Paper Abstract: While persistent memory has great value propositions such as low latency and high density, it is hard to use directly from an application. Why? Writing crash-consistent applications using the byte-addressable load/store model for persistent memory is difficult and error prone. Golang is a very popular open source programming language, with great support for concurrency and efficient garbage collection. We will describe our modifications to Golang, making it the first language to provide broad support for what is needed to make programming with persistent memory a breeze. We will describe how to use the newly introduced atomic operations to create crash-consistent programs, and manage persistent variables on the heap while the runtime garbage collects them automaticallly. To put all this to test, we wrote a full key value store that is fully compatible with Redis (called go-redis) to use byte-addressable persistent memory. We share performance data from various Redis benchmarks, crash and restart the application in seconds, and other general anecdotes from developing go-redis. We will conclude with pointers to all of this open source code that you can download and use immediately.

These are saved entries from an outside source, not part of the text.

Lemma checkSplit_touched k l cost id :
  (forall b, 0 <= cost_of b cost <= int64_max) ->
  (concerns a bk k true = true -> limit_of a l = c) ->
  let out := checkSplitLocked s k l cost id now n in
  touched c n bk (bmap a s) (bmap a out.1)
    (if Allowed out.2 && concerns a bk k true then cost_of a cost else 0).
Proof.
  intros Cost U. pose proof (uses_key k true _ U) as Uk.
  unfold checkSplitLocked, concerns. cbv zeta. fold n.
  pose proof (touched_consume RPM (bucketKey k) (limit_of RPM l) (cost_of RPM cost)) as P1.
  pose proof (touched_consume ITPM (bucketKey k) (limit_of ITPM l) (cost_of ITPM cost)) as P2.
  pose proof (touched_consume OTPM (bucketKey k) (limit_of OTPM l) (cost_of OTPM cost)) as P3.
  cbn [bmap limit_of cost_of] in P1, P2, P3.
  destruct (TryConsume (loadBucket (rpm s) _ _ _) _ _) as [rpm2 rr].
  destruct (TryConsume (loadBucket (itpm s) _ _ _) _ _) as [itpm2 ir].
  destruct (TryConsume (loadBucket (otpm s) _ _ _) _ _) as [otpm2 or].
  destruct (rAllowed rr); [destruct (rAllowed ir); [destruct (rAllowed or)|]|];
    cbn [negb fst snd Allowed andb]; try apply touched_refl.
  destruct a; cbn [counts negb bmap rpm tpm itpm otpm cost_of limit_of] in *;
    rewrite ?andb_true_r, ?andb_false_r; try apply touched_refl;
    [apply P1 | apply P2 | apply P3]; auto;
    [apply (Cost RPM)|apply (Cost ITPM)|apply (Cost OTPM)].
Qed.

Lemma touched_loan a' k c' min chunk :
  (k = bk -> c' = c) -> 0 <= min ->
  min <= RemainingInt (stTokens (loadBucket (bmap a' s) k c' n)) ->
  let got := wantGot (RemainingInt (stTokens (loadBucket (bmap a' s) k c' n))) min chunk in
  touched c n bk (bmap a' s)
    (saveBucket (bmap a' s) k (TryConsume (loadBucket (bmap a' s) k c' n) n got).1)
    (if bool_decide (k = bk) then got else 0).
Proof.
  intros E Hm Hav got.
  apply touched_save with (c' := c'); [exact E|]. intros D. specialize (E D). subst c'.
  destruct (loan_admitted T s now OK HT Tok N0 a' k c min chunk) as [G A];
    [unfold limit_ok; lia|assumption|assumption|]. fold n got in G, A.
  pose proof (acts_TryConsume c n _ Hc Tok N0 (load_axis a' k c) got G) as P.
  rewrite A in P. exact P.
Qed.
Lemma SettleIO_settles T s now id r ai ao s' d :
  store_ok T s -> clock_ok T now -> ai < int64_max -> ao < int64_max ->
  closing_res s now id = Some r -> SettleIO now s id ai ao = (s', Ok d) ->
  settles_axis ITPM (toUnixMilli now) s s' r ai d /\
  settles_axis OTPM (toUnixMilli now) s s' r ao d /\
  rpm s' = rpm s /\ tpm s' = tpm s.
Proof.
  intros OK (HT & Tok & N0) Hi Ho Cl E.
  destruct (closing_ok T s now id r OK Cl) as (L & St & R1 & R2 & R3 & R4 & R5 & R6 & R7 & R8).
  unfold SettleIO in E. cbv zeta in E. rewrite L, St in E.
  destruct (split r); [cbn [negb] in E|discriminate].
  unfold settles_axis. cbv zeta. cbn [bmap rlimit_of reserved_of overshoot_of].
  pose proof (settleAxis_reconciled T s now OK HT Tok N0 ITPM (bucketKey (rkey r)) (limitITPM r)
    (itpmReserved r) (clampCost ai) (itpm s) R7 R3 (clampCost_ok _ Hi)) as P.
  pose proof (settleAxis_reconciled T s now OK HT Tok N0 OTPM (bucketKey (rkey r)) (limitOTPM r)
    (otpmReserved r) (clampCost ao) (otpm s) R8 R4 (clampCost_ok _ Ho)) as Q.
  cbn [bmap] in P, Q.
  change (itpm (purgeExpired s now)) with (itpm s) in E.
  change (otpm (purgeExpired s now)) with (otpm s) in E.
  change (mkKey (subject r) (model r)) with (rkey r) in E.
  destruct (settleAxis (loadBucket (itpm s) _ _ _) _ _ _) as [si oi].
  destruct (settleAxis (loadBucket (otpm s) _ _ _) _ _ _) as [so oo].
  injection E as <- <-. cbn [tpm rpm itpm otpm OvershootITPM OvershootOTPM].
  destruct P as [-> P], Q as [-> Q]. auto.
Qed.
(* ===== verification/Lease.v ===== *)
(** * Lease: local leases and the deny cache of pkg/lease

    [Pool] keeps the credits borrowed per key, the reservations made from them and
    the deny cache.  Every method holds the pool's mutex (the deny cache its own),
    so each is one step from the clock reading [now] and the pool to the pool after
    it and the results.  The [*localBucket] and [*Reservation] the maps hold are
    not shared between entries, so updating one in place is an update of the map. *)

From stdpp Require Import base tactics numbers strings gmap list.
From Stdlib Require Import ZArith Lia.
From S2P Require Import Prelude GoFloat Api Store.

(** ** config.go *)

Record Config := mkConfig {
  RPMChunk : Z; TPMChunk : Z; ITPMChunk : Z; OTPMChunk : Z; LeaseTTL : Duration
}.

#[export] Instance eta_Config : Eta Config := fun c =>
  mkConfig (RPMChunk c) (TPMChunk c) (ITPMChunk c) (OTPMChunk c) (LeaseTTL c).

Definition DefaultConfig : Config := mkConfig 5 500 500 500 (2 * Second).

Definition normalized (c : Config) : Config :=
  let c := if RPMChunk c <=? 0 then c <| RPMChunk := 5 |> else c in
  let c := if TPMChunk c <=? 0 then c <| TPMChunk := 500 |> else c in
  let c := if ITPMChunk c <=? 0 then c <| ITPMChunk := 500 |> else c in
  let c := if OTPMChunk c <=? 0 then c <| OTPMChunk := 500 |> else c in
  let c := if LeaseTTL c <=? 0 then c <| LeaseTTL := 2 * Second |> else c in
  c.

(** ** denycache.go *)

Record denyEntry := mkDenyEntry { until : Time; dlimitType : LimitType_t }.

Abbreviation DenyCache := (gmap string denyEntry) (only parsing).

Definition cacheKey (key : Key) : string :=
  let m := if decide (Model key = "") then "-" else Model key in
  Subject key +:+ NUL +:+ m.

(** [Get]: the limit type and the remaining wait, if the entry is still live. *)
Definition denyGet (now : Time) (c : DenyCache) (key : Key) : DenyCache * option (LimitType_t * Duration) :=
  match c !! cacheKey key with
  | None => (c, None)
  | Some e =>
      if negb (Before now (until e)) then (delete (cacheKey key) c, None)
      else (c, Some (dlimitType e, Sub (until e) now))
  end.

Definition denySet (now : Time) (c : DenyCache) (key : Key) (limitType : LimitType_t)
    (retryAfter : Duration) : DenyCache :=
  let retryAfter := if retryAfter <=? 0 then Second else retryAfter in
  <[cacheKey key := mkDenyEntry (Add now retryAfter) limitType]> c.

Definition denyClear (c : DenyCache) (key : Key) : DenyCache := delete (cacheKey key) c.

(** ** lease.go *)

Record localBucket := mkLocalBucket {
  lrpm : Z; ltpm : Z; litpm : Z; lotpm : Z; lexpiresAt : Time; llimits : Limits
}.

#[export] Instance eta_localBucket : Eta localBucket := fun b =>
  mkLocalBucket (lrpm b) (ltpm b) (litpm b) (lotpm b) (lexpiresAt b) (llimits b).

Record Reservation := mkReservation {
  RKey : Key;
  RLimits : Limits;
  RPMCost : Z;
  TPMReserved : Z;
  ITPMReserved : Z;
  OTPMReserved : Z;
  Status : status;
  LastDecision : Decision;
  ExpiresAt : Time
}.

#[export] Instance eta_Reservation : Eta Reservation := fun r =>
  mkReservation (RKey r) (RLimits r) (RPMCost r) (TPMReserved r) (ITPMReserved r)
    (OTPMReserved r) (Status r) (LastDecision r) (ExpiresAt r).

Record Pool := mkPool {
  cfg : Config;
  deny : DenyCache;
  lease : gmap string localBucket;
  pres : gmap string Reservation;
  hits : Z;
  miss : Z;
  borrows : Z
}.

#[export] Instance eta_Pool : Eta Pool := fun p =>
  mkPool (cfg p) (deny p) (lease p) (pres p) (hits p) (miss p) (borrows p).

Definition NewPool (c : Config) : Pool := mkPool (normalized c) ∅ ∅ ∅ 0 0 0.

Definition purgeResLocked (now : Time) (p : Pool) : Pool :=
  p <| pres := filter (fun '(_, r) => After now (ExpiresAt r) = false) (pres p) |>.

Definition getLeaseLocked (p : Pool) (key : Key) (now : Time) : Pool * option localBucket :=
  let k := cacheKey key in
  match lease p !! k with
  | None => (p, None)
  | Some b =>
      if negb (Before now (lexpiresAt b)) then (p <| lease := delete k (lease p) |>, None)
      else (p, Some b)
  end.

Definition covers (b : option localBucket) (cost : Cost) (split : bool) : bool :=
  match b with
  | None => false
  | Some b =>
      if lrpm b <? Requests cost then false
      else if split then (InputTokens cost <=? litpm b) && (OutputTokens cost <=? lotpm b)
      else Tokens cost <=? ltpm b
  end.

Definition Has (now : Time) (p : Pool) (key : Key) (cost : Cost) (limits : Limits) : Pool * bool :=
  let '(p, b) := getLeaseLocked p key now in (p, covers b cost (Split limits)).

(** [p.lease[k] = b] *)
Definition setLease (p : Pool) (key : Key) (b : localBucket) : Pool :=
  p <| lease := <[cacheKey key := b]> (lease p) |>.

(** [&localBucket{}] *)
Definition zeroBucket : localBucket := mkLocalBucket 0 0 0 0 zeroTime (mkLimits 0 0 0 0).

Definition CreditLease (now : Time) (p : Pool) (key : Key) (limits : Limits)
    (rpm tpm itpm otpm : Z) : Pool :=
  let b := match lease p !! cacheKey key with
           | Some b => if negb (Before now (lexpiresAt b)) then zeroBucket else b
           | None => zeroBucket
           end in
  setLease p key {|
    lrpm := wrap64 (lrpm b + rpm);
    ltpm := wrap64 (ltpm b + tpm);
    litpm := wrap64 (litpm b + itpm);
    lotpm := wrap64 (lotpm b + otpm);
    lexpiresAt := Add now (LeaseTTL (cfg p));
    llimits := limits
  |}.

Definition TryDebit (now : Time) (p : Pool) (key : Key) (limits : Limits) (cost : Cost)
    (reservationID : string) : Pool * option Decision :=
  let p := purgeResLocked now p in
  let '(p, ob) := getLeaseLocked p key now in
  let split := Split limits in
  match ob with
  | Some b =>
      if covers (Some b) cost split then
        let b := b <| lrpm := wrap64 (lrpm b - Requests cost) |> in
        let b := if split
                 then b <| litpm := wrap64 (litpm b - InputTokens cost) |>
                        <| lotpm := wrap64 (lotpm b - OutputTokens cost) |>
                 else b <| ltpm := wrap64 (ltpm b - Tokens cost) |> in
        let b := b <| lexpiresAt := Add now (LeaseTTL (cfg p)) |> in
        let p := setLease p key b in
        let p := p <| hits := wrap64 (hits p + 1) |> in
        let p := p <| pres := <[reservationID := {|
            RKey := key;
            RLimits := limits;
            RPMCost := Requests cost;
            TPMReserved := Tokens cost;
            ITPMReserved := InputTokens cost;
            OTPMReserved := OutputTokens cost;
            Status := pending;
            LastDecision := zeroDecision;
            ExpiresAt := Add now ReservationTTL
          |}]> (pres p) |> in
        let dec := zeroDecision
          <| Allowed := true |>
          <| RemainingRPM := lrpm b |>
          <| LimitRPM := RequestsPerMinute limits |>
          <| ReservationID := reservationID |> in
        let dec := if split
          then dec <| RemainingITPM := litpm b |>
                   <| RemainingOTPM := lotpm b |>
                   <| RemainingTPM := lotpm b |>
                   <| LimitITPM := InputTokensPerMinute limits |>
                   <| LimitOTPM := OutputTokensPerMinute limits |>
                   <| LimitTPM := OutputTokensPerMinute limits |>
          else dec <| RemainingTPM := ltpm b |>
                   <| LimitTPM := TokensPerMinute limits |> in
        (p, Some dec)
      else (p <| miss := wrap64 (miss p + 1) |>, None)
  | None => (p <| miss := wrap64 (miss p + 1) |>, None)
  end.

Definition NoteBorrow (p : Pool) : Pool := p <| borrows := wrap64 (borrows p + 1) |>.

Definition GetReservation (now : Time) (p : Pool) (id : string) : Pool * option Reservation :=
  let p := purgeResLocked now p in (p, pres p !! id).

(** The live lease of a reservation, or a new empty one. *)
Definition leaseFor (p : Pool) (r : Reservation) (now : Time) : Pool * localBucket :=
  let '(p, ob) := getLeaseLocked p (RKey r) now in
  match ob with
  | Some b => (p, b)
  | None =>
      let b := zeroBucket <| llimits := RLimits r |>
                          <| lexpiresAt := Add now (LeaseTTL (cfg p)) |> in
      (setLease p (RKey r) b, b)
  end.

(** New balance, overshoot, and whether credits came back. *)
Definition applyLocalDelta (bal reserved actual : Z) : Z * Z * bool :=
  let delta := wrap64 (reserved - actual) in
  if 0 <? delta then (wrap64 (bal + delta), 0, true)
  else if delta <? 0 then
    let need := wrap64 (- delta) in
    if need <=? bal then (wrap64 (bal - need), 0, false)
    else (0, wrap64 (need - bal), false)
  else (bal, 0, false).

Definition settledRes (r : Reservation) (dec : Decision) (now : Time) : Reservation :=
  r <| Status := settled |> <| LastDecision := dec |> <| ExpiresAt := Add now ReservationTTL |>.

(** [p.deny.Clear(key)] if credits came back. *)
Definition clearIf (restored : bool) (p : Pool) (key : Key) : Pool :=
  if restored then p <| deny := denyClear (deny p) key |> else p.

Definition nonneg (n : Z) : Z := if n <? 0 then 0 else n.

Definition SettleLocal (now : Time) (p : Pool) (id : string) (actualTokens : Z) : Pool * res Decision :=
  let p := purgeResLocked now p in
  match pres p !! id with
  | None => (p, Err ErrReservationNotFound)
  | Some r =>
      if Split (RLimits r) then (p, Err ErrWrongSettleMode)
      else match Status r with
      | settled => (p, Ok (LastDecision r))
      | refunded => (p, Err ErrReservationRefunded)
      | pending =>
          let actualTokens := nonneg actualTokens in
          let '(p, b) := leaseFor p r now in
          let delta := wrap64 (TPMReserved r - actualTokens) in
          let '(tpm, overshoot, restored) :=
            if 0 <? delta then (wrap64 (ltpm b + delta), 0, true)
            else if delta <? 0 then
              let need := wrap64 (- delta) in
              if need <=? ltpm b then (wrap64 (ltpm b - need), 0, false)
              else (0, wrap64 (need - ltpm b), false)
            else (ltpm b, 0, false) in
          let b := b <| ltpm := tpm |> <| lexpiresAt := Add now (LeaseTTL (cfg p)) |> in
          let p := setLease p (RKey r) b in
          let dec := zeroDecision
            <| Allowed := true |>
            <| RemainingRPM := lrpm b |>
            <| RemainingTPM := ltpm b |>
            <| LimitRPM := RequestsPerMinute (RLimits r) |>
            <| LimitTPM := TokensPerMinute (RLimits r) |>
            <| ReservationID := id |>
            <| OvershootTPM := overshoot |> in
          let p := p <| pres := <[id := settledRes r dec now]> (pres p) |> in
          (clearIf restored p (RKey r), Ok dec)
      end
  end.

Paper Author: Pratap Subrahmanyam, Fellow, VMware

Author Bio: Pratap Subrahmanyam is a Fellow at VMware. When he started at VMware, almost 20 years back, he helped develop the software emulation for the x86’s MMU logic, a key part of the virtual machine monitor, that got VMware started. Over the years, this code saw lots of optimizations added to it, and gradually motivated Intel to provide native support for it in the x86 processor (EPT). Subsequently, he helped with the design of the memory checkpointing based fault tolerance product and also influenced Intel to add the Page Modifcation Log (PML) into the processor. He then led the effort in VMware to virtualize byte addressable persistent memory, and also make it usable by developing language features, runtime libraries, and enhancing garbage collectors. Over the last several years, Pratap has been focusing on using FPGAs to enhance the performance of the vSphere virtuialization platform.